(Dataset entries)
------------------------------------------------------------
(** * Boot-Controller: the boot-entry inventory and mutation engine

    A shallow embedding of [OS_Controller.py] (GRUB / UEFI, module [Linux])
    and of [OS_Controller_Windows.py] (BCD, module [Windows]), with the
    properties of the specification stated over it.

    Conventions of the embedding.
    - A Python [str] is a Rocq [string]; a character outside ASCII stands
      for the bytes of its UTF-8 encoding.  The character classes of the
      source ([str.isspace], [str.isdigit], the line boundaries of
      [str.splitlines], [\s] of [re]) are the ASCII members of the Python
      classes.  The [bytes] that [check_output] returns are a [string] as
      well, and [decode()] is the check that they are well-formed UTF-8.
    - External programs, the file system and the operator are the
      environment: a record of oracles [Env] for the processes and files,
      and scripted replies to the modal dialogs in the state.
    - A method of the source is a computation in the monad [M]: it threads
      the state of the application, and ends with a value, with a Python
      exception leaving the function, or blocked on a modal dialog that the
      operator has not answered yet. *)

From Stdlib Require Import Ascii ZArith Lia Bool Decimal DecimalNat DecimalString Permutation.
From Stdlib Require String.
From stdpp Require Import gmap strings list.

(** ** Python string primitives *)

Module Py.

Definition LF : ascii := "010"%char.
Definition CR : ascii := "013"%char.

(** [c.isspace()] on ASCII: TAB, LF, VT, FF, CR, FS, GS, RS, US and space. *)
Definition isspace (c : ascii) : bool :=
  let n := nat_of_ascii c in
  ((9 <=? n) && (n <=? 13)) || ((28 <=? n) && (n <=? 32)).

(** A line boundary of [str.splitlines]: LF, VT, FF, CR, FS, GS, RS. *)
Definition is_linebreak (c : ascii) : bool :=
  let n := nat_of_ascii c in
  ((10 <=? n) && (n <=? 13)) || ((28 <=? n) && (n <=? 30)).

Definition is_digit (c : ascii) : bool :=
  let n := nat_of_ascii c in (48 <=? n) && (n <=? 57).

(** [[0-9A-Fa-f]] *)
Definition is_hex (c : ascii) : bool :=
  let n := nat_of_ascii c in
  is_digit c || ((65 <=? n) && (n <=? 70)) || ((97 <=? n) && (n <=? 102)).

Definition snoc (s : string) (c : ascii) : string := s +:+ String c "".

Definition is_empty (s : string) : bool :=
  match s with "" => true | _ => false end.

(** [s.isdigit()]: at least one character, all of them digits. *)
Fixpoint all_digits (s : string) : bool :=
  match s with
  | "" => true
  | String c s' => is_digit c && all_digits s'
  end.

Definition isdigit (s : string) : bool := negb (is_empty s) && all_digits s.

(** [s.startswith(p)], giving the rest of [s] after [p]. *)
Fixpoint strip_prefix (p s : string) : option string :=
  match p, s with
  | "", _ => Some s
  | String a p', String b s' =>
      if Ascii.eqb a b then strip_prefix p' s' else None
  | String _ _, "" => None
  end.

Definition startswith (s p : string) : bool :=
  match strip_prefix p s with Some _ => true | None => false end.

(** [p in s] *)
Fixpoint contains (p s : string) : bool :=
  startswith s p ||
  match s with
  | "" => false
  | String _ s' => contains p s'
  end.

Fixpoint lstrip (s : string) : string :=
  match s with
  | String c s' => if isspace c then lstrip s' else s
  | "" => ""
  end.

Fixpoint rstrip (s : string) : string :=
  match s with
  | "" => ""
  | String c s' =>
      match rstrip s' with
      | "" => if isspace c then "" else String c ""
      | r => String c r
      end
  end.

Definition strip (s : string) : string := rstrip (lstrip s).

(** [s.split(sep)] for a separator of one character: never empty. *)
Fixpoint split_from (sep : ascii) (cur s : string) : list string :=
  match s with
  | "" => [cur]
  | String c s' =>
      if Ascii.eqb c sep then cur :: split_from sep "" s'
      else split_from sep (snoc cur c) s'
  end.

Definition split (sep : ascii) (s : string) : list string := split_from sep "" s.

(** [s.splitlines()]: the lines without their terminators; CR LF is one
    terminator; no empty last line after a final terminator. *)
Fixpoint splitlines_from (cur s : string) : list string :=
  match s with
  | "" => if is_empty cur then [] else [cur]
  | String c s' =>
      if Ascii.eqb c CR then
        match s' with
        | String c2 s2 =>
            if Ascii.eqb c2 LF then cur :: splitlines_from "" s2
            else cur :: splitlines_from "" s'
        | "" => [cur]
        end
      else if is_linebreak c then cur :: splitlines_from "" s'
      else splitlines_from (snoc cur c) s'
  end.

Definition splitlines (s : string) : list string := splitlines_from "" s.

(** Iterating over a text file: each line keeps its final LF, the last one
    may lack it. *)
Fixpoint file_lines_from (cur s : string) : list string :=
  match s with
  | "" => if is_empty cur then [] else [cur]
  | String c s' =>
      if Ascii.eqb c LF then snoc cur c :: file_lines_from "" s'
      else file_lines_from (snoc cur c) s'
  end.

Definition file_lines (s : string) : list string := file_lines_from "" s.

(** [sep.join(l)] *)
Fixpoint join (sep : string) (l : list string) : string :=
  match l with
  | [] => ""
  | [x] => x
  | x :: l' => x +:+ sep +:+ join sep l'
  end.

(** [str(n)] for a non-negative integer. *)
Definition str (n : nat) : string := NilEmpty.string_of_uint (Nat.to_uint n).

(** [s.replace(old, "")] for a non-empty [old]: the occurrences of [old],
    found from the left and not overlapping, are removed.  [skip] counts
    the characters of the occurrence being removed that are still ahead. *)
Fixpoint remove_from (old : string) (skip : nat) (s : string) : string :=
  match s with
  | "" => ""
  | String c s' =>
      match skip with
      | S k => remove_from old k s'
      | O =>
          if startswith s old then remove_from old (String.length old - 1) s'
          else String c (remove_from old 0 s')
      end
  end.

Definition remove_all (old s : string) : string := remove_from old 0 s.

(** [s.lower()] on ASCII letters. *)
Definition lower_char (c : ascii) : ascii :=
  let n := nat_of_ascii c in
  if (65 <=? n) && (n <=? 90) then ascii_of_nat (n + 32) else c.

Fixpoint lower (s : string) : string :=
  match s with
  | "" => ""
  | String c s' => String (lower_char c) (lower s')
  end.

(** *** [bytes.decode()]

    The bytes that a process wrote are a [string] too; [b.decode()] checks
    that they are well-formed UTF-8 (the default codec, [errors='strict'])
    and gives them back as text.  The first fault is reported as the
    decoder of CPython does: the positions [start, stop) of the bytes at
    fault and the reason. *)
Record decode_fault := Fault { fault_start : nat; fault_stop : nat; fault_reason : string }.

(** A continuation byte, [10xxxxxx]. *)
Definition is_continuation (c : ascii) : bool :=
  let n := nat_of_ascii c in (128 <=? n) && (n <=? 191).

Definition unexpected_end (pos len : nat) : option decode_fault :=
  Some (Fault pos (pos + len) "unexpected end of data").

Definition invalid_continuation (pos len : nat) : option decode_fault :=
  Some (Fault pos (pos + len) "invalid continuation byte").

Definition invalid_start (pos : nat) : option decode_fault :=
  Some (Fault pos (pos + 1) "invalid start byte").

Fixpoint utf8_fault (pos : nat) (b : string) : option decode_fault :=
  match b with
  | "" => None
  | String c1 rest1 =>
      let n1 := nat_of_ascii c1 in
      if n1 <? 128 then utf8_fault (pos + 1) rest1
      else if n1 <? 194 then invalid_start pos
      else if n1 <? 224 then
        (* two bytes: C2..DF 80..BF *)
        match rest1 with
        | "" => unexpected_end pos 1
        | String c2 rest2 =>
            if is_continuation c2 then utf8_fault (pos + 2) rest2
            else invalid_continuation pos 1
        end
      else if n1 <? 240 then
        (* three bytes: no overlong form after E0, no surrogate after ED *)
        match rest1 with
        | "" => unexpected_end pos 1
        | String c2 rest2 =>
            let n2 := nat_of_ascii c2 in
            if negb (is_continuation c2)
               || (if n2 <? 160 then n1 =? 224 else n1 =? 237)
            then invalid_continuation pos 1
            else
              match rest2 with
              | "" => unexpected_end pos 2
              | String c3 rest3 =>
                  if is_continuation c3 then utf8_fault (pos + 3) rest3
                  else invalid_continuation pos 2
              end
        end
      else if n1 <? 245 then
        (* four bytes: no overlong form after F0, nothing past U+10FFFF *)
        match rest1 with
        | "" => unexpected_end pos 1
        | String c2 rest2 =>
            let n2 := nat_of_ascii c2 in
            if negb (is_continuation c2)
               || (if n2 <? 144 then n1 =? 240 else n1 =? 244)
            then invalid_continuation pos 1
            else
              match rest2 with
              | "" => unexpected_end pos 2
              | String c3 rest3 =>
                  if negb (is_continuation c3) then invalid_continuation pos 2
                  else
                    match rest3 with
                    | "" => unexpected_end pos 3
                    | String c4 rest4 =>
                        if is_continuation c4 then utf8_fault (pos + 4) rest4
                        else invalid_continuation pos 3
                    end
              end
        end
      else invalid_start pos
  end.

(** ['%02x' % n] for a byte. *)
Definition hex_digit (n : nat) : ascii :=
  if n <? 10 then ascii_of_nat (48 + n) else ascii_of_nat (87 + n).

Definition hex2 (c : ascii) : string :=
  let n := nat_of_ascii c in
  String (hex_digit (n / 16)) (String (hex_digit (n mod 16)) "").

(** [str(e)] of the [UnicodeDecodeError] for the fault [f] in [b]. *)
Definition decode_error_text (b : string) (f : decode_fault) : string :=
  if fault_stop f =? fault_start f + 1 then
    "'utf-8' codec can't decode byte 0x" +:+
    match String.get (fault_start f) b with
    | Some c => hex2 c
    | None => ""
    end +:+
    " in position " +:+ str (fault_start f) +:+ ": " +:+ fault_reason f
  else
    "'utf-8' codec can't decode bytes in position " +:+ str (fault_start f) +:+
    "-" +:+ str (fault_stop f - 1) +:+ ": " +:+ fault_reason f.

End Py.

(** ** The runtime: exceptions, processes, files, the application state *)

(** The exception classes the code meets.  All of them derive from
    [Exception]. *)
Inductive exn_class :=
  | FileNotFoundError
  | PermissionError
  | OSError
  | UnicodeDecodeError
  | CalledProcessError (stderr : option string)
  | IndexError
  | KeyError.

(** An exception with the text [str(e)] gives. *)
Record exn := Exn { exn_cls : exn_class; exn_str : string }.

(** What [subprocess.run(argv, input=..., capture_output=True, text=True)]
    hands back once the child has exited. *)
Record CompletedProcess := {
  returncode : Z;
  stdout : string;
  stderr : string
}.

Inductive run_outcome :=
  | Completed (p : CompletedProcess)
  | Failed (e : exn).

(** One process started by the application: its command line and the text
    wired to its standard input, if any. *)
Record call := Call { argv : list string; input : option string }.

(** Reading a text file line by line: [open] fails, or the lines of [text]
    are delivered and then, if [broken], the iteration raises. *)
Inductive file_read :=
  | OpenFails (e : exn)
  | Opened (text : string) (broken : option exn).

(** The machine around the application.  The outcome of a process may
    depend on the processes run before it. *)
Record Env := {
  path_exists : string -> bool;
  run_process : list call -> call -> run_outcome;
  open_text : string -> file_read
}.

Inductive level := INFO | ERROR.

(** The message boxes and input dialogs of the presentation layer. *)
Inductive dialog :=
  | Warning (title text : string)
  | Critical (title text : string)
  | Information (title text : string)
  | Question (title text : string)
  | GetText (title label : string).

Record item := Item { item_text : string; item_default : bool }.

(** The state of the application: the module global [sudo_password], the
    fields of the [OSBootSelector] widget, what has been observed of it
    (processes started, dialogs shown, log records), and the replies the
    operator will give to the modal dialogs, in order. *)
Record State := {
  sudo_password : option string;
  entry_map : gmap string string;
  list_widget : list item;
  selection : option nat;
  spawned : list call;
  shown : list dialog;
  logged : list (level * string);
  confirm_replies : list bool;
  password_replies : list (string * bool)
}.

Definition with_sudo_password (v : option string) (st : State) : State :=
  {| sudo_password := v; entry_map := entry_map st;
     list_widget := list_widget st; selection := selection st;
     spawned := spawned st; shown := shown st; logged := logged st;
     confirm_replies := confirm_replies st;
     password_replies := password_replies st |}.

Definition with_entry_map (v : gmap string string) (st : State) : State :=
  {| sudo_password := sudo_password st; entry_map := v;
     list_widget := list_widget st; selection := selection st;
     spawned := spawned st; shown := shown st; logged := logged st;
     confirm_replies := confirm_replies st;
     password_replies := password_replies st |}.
------------------------------------------------------------
Your goal: In how many lines of the records does the word "isspace" appear? Reply with the number only.

Answer box: 5